## Records for the exercise

□ □ □ □ □

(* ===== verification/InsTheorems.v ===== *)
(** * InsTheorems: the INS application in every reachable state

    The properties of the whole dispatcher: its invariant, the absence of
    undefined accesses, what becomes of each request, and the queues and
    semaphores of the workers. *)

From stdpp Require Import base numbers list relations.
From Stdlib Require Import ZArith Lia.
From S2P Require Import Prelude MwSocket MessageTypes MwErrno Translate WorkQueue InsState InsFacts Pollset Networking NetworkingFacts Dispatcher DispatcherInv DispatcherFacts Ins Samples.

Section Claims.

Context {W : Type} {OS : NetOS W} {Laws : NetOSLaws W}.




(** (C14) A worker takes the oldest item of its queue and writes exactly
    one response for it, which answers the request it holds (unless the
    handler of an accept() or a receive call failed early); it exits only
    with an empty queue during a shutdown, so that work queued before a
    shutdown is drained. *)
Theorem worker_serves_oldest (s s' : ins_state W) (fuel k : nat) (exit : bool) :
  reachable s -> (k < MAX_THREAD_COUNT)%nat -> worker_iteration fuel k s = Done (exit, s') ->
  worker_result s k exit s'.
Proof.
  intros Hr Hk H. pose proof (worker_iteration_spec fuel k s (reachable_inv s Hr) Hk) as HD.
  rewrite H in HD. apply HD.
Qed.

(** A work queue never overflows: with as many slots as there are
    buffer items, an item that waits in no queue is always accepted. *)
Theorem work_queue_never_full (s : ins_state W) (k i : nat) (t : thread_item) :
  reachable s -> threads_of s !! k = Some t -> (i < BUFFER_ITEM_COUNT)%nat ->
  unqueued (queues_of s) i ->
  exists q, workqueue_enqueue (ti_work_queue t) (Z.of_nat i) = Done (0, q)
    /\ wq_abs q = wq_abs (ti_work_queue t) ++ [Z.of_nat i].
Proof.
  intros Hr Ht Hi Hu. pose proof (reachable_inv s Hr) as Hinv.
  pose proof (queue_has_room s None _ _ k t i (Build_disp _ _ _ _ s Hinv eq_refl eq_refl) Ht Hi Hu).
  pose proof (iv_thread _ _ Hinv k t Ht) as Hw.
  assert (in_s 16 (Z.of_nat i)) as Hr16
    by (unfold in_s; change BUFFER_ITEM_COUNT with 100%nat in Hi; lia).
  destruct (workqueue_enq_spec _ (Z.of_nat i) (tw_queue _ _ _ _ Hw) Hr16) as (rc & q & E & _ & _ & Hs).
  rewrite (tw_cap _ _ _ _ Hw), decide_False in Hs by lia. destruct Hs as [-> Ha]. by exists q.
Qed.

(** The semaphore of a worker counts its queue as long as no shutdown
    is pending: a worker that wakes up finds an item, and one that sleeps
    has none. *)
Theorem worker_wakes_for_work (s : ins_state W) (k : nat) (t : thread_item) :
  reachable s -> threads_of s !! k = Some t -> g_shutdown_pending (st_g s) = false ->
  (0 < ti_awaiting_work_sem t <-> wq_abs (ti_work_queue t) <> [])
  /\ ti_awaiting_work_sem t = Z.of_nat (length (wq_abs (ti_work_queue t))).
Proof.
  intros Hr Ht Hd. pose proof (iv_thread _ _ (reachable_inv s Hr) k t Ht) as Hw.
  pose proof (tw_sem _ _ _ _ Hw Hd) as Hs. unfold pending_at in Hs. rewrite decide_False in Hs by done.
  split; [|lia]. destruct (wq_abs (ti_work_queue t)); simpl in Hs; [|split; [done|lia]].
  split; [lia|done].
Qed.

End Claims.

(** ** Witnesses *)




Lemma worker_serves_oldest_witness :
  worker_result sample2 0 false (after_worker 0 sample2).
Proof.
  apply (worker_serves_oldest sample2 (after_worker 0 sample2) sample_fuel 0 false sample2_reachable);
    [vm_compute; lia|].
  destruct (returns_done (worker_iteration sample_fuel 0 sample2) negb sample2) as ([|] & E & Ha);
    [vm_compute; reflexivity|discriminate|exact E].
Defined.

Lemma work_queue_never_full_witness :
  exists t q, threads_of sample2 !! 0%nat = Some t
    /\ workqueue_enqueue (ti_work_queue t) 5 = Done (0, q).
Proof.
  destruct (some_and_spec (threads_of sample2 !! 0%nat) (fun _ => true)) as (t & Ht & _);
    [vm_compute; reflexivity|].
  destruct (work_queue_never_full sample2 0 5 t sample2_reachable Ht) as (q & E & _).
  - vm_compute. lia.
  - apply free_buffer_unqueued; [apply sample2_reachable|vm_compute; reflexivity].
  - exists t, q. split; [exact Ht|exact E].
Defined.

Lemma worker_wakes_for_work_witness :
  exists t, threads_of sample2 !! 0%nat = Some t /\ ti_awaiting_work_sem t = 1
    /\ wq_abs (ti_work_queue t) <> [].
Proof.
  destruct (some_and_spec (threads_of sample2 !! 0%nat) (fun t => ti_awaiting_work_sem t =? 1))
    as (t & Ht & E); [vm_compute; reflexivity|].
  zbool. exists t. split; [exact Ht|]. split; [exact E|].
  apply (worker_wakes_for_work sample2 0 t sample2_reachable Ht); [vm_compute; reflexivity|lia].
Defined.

□ □ □ □ □

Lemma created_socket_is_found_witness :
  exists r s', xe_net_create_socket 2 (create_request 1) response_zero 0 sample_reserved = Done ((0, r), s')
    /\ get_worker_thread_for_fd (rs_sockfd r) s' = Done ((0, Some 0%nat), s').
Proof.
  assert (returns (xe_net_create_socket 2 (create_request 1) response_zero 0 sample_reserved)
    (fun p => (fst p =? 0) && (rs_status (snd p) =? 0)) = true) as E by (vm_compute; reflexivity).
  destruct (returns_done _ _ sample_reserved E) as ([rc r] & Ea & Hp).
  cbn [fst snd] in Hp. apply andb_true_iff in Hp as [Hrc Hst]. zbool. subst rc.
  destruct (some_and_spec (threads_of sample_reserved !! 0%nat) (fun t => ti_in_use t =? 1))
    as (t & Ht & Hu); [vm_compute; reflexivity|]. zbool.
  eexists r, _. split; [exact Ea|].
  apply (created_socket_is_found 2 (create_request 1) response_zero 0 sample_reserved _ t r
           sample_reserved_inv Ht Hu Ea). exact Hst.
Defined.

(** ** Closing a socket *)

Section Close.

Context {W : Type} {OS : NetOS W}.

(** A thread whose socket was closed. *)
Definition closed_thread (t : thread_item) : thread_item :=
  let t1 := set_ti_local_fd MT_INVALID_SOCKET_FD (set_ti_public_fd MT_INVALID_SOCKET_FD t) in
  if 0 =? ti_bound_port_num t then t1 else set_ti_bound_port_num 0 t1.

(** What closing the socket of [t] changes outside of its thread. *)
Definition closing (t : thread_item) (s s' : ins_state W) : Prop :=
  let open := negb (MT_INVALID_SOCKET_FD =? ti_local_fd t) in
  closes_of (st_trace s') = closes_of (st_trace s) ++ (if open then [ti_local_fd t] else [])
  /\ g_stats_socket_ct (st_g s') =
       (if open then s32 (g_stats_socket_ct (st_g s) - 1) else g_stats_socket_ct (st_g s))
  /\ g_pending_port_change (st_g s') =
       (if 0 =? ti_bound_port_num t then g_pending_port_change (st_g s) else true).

□ □ □ □ □

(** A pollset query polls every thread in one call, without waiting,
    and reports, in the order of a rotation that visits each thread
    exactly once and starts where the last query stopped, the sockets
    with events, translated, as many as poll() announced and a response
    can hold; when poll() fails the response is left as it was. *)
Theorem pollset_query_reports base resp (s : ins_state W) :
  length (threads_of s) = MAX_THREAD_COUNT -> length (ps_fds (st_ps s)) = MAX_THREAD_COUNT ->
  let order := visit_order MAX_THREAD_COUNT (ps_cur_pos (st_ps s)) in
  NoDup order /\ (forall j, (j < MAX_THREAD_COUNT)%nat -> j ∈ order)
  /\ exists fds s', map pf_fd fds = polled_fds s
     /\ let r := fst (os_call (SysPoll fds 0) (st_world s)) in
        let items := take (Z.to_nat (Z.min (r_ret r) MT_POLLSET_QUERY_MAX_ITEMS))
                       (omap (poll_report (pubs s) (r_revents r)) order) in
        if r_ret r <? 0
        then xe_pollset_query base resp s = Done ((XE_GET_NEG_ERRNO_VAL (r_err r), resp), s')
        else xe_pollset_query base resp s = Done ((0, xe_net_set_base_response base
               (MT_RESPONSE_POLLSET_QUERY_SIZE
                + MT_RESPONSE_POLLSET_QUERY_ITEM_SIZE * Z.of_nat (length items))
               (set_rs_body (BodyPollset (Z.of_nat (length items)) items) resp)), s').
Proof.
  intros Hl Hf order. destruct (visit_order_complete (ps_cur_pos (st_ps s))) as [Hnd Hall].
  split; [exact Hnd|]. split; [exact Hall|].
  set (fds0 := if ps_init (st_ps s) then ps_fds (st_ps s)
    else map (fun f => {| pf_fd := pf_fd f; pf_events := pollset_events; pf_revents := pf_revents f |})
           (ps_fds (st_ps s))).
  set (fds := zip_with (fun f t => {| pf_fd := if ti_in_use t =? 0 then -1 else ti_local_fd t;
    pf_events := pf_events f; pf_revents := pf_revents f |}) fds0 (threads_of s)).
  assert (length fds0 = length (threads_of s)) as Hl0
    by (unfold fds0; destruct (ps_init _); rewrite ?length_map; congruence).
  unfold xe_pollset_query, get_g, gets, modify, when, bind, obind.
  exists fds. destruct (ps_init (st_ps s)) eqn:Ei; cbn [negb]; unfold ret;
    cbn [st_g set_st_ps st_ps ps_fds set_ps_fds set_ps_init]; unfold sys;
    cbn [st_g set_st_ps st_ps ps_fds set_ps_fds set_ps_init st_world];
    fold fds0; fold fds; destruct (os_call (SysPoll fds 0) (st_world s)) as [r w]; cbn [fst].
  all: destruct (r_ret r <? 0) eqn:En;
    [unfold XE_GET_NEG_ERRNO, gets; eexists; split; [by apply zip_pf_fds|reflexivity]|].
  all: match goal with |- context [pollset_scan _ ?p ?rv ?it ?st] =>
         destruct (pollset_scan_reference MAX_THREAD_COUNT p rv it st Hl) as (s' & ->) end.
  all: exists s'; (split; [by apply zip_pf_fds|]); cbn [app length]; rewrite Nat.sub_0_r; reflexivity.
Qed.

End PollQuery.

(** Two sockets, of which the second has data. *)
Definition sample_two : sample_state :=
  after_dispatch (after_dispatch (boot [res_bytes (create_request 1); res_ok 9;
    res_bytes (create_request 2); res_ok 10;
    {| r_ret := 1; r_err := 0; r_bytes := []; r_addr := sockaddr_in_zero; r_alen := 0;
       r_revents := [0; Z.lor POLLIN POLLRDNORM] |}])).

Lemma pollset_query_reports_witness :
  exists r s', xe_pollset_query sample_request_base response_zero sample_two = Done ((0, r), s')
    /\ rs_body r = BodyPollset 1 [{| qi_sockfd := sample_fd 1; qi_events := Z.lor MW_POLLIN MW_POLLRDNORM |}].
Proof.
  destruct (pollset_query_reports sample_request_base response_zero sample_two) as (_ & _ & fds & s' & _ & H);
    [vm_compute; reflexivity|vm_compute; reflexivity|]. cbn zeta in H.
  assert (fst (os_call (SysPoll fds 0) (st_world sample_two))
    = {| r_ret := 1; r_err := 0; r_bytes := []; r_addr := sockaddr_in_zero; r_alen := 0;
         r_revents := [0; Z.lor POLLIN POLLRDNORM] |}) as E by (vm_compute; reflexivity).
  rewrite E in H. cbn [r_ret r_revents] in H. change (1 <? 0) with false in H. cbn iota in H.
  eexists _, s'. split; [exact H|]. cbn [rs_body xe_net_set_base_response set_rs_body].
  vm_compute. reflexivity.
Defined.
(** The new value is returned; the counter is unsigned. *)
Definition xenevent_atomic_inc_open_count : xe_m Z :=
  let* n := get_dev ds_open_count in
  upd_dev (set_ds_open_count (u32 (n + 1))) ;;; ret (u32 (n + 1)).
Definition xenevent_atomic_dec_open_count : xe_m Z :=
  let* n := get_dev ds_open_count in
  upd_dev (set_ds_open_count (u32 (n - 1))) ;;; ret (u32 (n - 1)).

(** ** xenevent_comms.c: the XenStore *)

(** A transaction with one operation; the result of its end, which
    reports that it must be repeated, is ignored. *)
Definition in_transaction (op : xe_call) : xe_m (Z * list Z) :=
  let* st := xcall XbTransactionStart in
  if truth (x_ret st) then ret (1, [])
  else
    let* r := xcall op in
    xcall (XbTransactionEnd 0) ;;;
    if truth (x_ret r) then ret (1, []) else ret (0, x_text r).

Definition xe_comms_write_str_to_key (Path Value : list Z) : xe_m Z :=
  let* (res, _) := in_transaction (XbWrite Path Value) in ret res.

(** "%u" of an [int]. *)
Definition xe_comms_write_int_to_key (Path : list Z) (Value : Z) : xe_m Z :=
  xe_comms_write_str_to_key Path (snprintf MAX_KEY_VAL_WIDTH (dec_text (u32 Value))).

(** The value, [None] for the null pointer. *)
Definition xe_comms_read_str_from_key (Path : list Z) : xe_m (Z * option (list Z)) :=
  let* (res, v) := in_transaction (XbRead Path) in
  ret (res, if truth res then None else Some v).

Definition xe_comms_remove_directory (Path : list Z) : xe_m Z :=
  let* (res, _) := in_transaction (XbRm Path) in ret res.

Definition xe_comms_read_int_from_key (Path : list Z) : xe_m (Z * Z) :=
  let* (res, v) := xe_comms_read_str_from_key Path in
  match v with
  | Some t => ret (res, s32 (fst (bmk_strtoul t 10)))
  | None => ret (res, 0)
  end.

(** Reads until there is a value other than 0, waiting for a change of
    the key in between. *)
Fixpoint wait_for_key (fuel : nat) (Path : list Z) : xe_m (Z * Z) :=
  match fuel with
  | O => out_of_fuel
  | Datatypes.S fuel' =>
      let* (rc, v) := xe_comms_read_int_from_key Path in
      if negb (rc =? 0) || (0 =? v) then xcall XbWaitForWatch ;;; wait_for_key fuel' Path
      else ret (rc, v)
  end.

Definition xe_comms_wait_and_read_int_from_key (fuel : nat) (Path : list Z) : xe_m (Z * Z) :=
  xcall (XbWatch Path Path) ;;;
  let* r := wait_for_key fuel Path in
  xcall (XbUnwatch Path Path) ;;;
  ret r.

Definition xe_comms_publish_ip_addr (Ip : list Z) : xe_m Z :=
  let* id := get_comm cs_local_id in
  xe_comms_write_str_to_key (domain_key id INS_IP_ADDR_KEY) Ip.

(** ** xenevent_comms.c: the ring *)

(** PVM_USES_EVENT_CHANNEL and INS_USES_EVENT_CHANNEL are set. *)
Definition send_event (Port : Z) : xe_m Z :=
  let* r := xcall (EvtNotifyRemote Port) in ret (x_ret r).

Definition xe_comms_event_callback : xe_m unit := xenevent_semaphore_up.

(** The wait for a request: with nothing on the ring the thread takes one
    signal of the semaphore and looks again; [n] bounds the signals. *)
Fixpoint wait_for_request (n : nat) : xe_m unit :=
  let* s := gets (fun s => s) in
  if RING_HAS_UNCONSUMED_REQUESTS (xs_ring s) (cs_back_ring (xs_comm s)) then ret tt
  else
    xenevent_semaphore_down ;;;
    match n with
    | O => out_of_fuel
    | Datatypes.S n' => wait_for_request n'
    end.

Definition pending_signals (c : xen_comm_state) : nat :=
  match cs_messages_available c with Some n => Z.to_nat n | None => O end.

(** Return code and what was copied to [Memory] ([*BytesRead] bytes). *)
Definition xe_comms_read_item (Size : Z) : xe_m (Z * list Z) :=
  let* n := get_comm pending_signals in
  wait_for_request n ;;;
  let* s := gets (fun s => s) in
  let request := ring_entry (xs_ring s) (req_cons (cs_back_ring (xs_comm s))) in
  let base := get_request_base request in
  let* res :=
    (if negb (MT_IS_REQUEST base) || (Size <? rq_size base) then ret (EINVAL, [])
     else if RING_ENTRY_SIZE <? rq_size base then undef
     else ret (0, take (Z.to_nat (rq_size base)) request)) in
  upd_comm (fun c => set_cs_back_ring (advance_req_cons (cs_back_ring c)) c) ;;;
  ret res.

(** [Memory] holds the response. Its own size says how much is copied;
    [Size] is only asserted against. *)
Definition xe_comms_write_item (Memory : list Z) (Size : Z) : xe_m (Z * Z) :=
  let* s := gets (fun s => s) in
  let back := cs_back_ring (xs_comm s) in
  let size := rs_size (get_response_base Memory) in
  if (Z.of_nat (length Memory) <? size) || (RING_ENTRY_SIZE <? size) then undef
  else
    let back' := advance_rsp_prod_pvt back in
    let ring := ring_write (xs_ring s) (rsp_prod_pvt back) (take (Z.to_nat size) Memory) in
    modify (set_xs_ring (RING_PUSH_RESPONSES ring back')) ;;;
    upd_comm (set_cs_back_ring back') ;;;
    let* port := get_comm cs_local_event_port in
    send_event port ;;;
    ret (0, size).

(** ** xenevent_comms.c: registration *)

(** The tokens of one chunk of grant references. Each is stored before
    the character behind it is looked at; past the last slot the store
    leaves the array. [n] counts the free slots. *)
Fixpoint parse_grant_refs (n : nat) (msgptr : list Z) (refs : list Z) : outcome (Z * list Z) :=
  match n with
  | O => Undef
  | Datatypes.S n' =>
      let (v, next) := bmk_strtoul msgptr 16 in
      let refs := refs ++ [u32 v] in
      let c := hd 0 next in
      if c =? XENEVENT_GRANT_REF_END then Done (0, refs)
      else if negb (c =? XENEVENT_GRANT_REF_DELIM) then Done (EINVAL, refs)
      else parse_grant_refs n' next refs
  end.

□ □ □ □ □

Please count the lines in the data that include the word "slots" and report the number by itself.

2